(** ** Tunnelled sessions *)
Definition tunnelling (c : Config) (started : bool) (b : books) : Prop :=
  bk_xray b = started ∧ bk_listener b = false ∧ bk_hub b = true.

Lemma helloVersion_carried b key id cfg label t :
  bk_identity b = Some id → identityKey id = Some key →
  let h := helloVersion (SignHello Public edSign key (helloFrame cfg label id) t) in
  carried b (hf_ClientID h) (hf_RealityPublicKey h) (hf_ShortID h) (hf_IdentityPublicKey h).
Proof. intros Hi Hk h. exists id, key. by split_and!. Qed.

Lemma wp_tunnelLoop c cfg label id key started ticks : ∀ watching signalled greeted s b,
  sessionCfg c cfg → automaticPortCandidates cfg = automaticPortCandidates c → ¬ foundation c →
  inv c s b → bk_identity b = Some id → identityKey id = Some key →
  tunnelling c started b → (started = true ∨ cf_DisableXray c = true) →
  (watching = true → cf_Mode cfg = ModeAuto ∧ cf_HubAddr cfg ≠ ""%string) →
  (greeted = true → ∃ hello, bk_greeting b = Greeted hello) →
  wp c (tunnelLoop cfg (helloFrame cfg label id) key ticks watching signalled greeted) (leaves c (holdsXray started)) s b.
Proof.
  induction ticks as [|t ticks IH]; intros watching signalled greeted s b Hc Hp Hf Hi Hid Hk Hb Hst Hw Hg; cbn [tunnelLoop].
  { by apply wp_ret. }
  assert (Hstop : ∀ o, wp c (_ ← emit EvHubStop; mret (Ended o)) (leaves c (holdsXray started)) s b).
  { intros o. destruct Hb as (Hx & Hl & Hh). apply wp_bind, wp_emit; [done|]. apply wp_ret.
    split; [by eapply inv_books; [|destruct b]|]. destruct b; by split_and!. }
  destruct t as [now|ack now|err|env| | |err|err]; try apply Hstop.
  - apply wp_bind, wp_emit.
    { split; [done|]. split; [apply Hb|]. split; [apply (sc_same _ _ Hc)|]. by eapply helloVersion_carried. }
    destruct b; apply IH; try done. intros _. by eexists.
  - destruct greeted; [|by apply IH]. destruct (Hg eq_refl) as (hello & Hgr). cbn [negb].
    destruct (ha_OK ack) eqn:Eok; [|by apply IH]. cbn [negb].
    apply wp_bind, wp_emit; [split; [apply Hb|by exists hello]|].
    destruct b as [x l h g cf rg i]. cbn in Hgr. subst g. apply wp_bind, wp_countRegistration, wp_bind, wp_setStatus; [|by apply IH].
    intros _. destruct Hb as (Hx & Hl & Hh). split; [cbn in *; by rewrite Hx|]. right.
    split_and!; [by case_match|done|]. exists hello, ack. by case_match.
  - apply wp_bind, wp_setStatus; [by destruct err|]. by apply IH.
  - destruct watching; [|by apply IH]. destruct (Hw eq_refl) as [Hma Hhub].
    apply wp_bind. eapply wp_mono; [by apply wp_autoResolve|]. intros r s' b1 (-> & Hs & _).
    assert (IH' : ∀ w sg, (w = true → cf_Mode cfg = ModeAuto ∧ cf_HubAddr cfg ≠ ""%string) →
      wp c (tunnelLoop cfg (helloFrame cfg label id) key ticks w sg greeted) (leaves c (holdsXray started)) s b1).
    { intros w sg Hw'. destruct Hs as [(E1 & E2 & E3) Ei Eg _].
      eapply wp_mono; [apply IH; try done; [by eapply inv_books|congruence| |by rewrite Eg]|done].
      destruct Hb as (Hx & Hl & Hh). split_and!; congruence. }
    destruct r as [[[m h] p]|]; [|by apply IH']. destruct (str_eqb m ModeTunnel); by apply IH'.
  - destruct signalled; [apply Hstop|by apply IH].
Qed.
(* ===== verification/RelayLifecycle.v ===== *)
(** The calls of the relay engine's host beside its supervisor
    (src/libs/openrung/internal/relayruntime/engine/engine.go: [Start], [Stop],
    [Running], [UpdateConfig], [RenderXrayConfig], [prepareIdentity] and the
    deferred end of [run]).

    The engine is safe for concurrent use, so its calls are machines: an event
    is one critical section of one caller, or the step between two of them, and
    a history is any sequence of events the locks admit.  What the supervisor
    does inside a session is [RelayEngine]; here it is the phases it reports
    and the identities it prepares.  A configuration is its number and its
    identity, [None] when parts are missing. *)
From stdpp Require Import base list list_numbers gmap.
From Stdlib Require Import ZArith Lia.
From S2P Require Import Prelude RelayEngine.

(** * State *)
Record conf := { cn_no : nat; cn_identity : option nat }.
#[export] Instance conf_eq_dec : EqDecision conf.
Proof. solve_decision. Defined.

(** Where a [run] goroutine is: supervising, or in its deferred function after
    the idle status, after [e.cancel = nil], and after [close(done)]. *)
Inductive runpc := RSupervise | RIdled | RCleared | RClosed.
#[export] Instance runpc_eq_dec : EqDecision runpc.
Proof. solve_decision. Defined.
Record runstate := { rn_pc : runpc; rn_cancelled : bool }.

(** Where a [Stop] is, after it captured the [cancel] and [done] of a run:
    before its status, before [cancel()], waiting for [done], returned. *)
Inductive stoppc := SCaptured | SMarked | SWaiting | SReturned.
#[export] Instance stoppc_eq_dec : EqDecision stoppc.
Proof. solve_decision. Defined.
Record stopstate := { sp_run : nat; sp_pc : stoppc }.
-.-.-
The answer should hold exactly the lines running from the one with "the idle status, after" to the final line of the data, both ends counted.

    the idle status, after [e.cancel = nil], and after [close(done)]. *)
Inductive runpc := RSupervise | RIdled | RCleared | RClosed.
#[export] Instance runpc_eq_dec : EqDecision runpc.
Proof. solve_decision. Defined.
Record runstate := { rn_pc : runpc; rn_cancelled : bool }.

(** Where a [Stop] is, after it captured the [cancel] and [done] of a run:
    before its status, before [cancel()], waiting for [done], returned. *)
Inductive stoppc := SCaptured | SMarked | SWaiting | SReturned.
#[export] Instance stoppc_eq_dec : EqDecision stoppc.
Proof. solve_decision. Defined.
Record stopstate := { sp_run : nat; sp_pc : stoppc }.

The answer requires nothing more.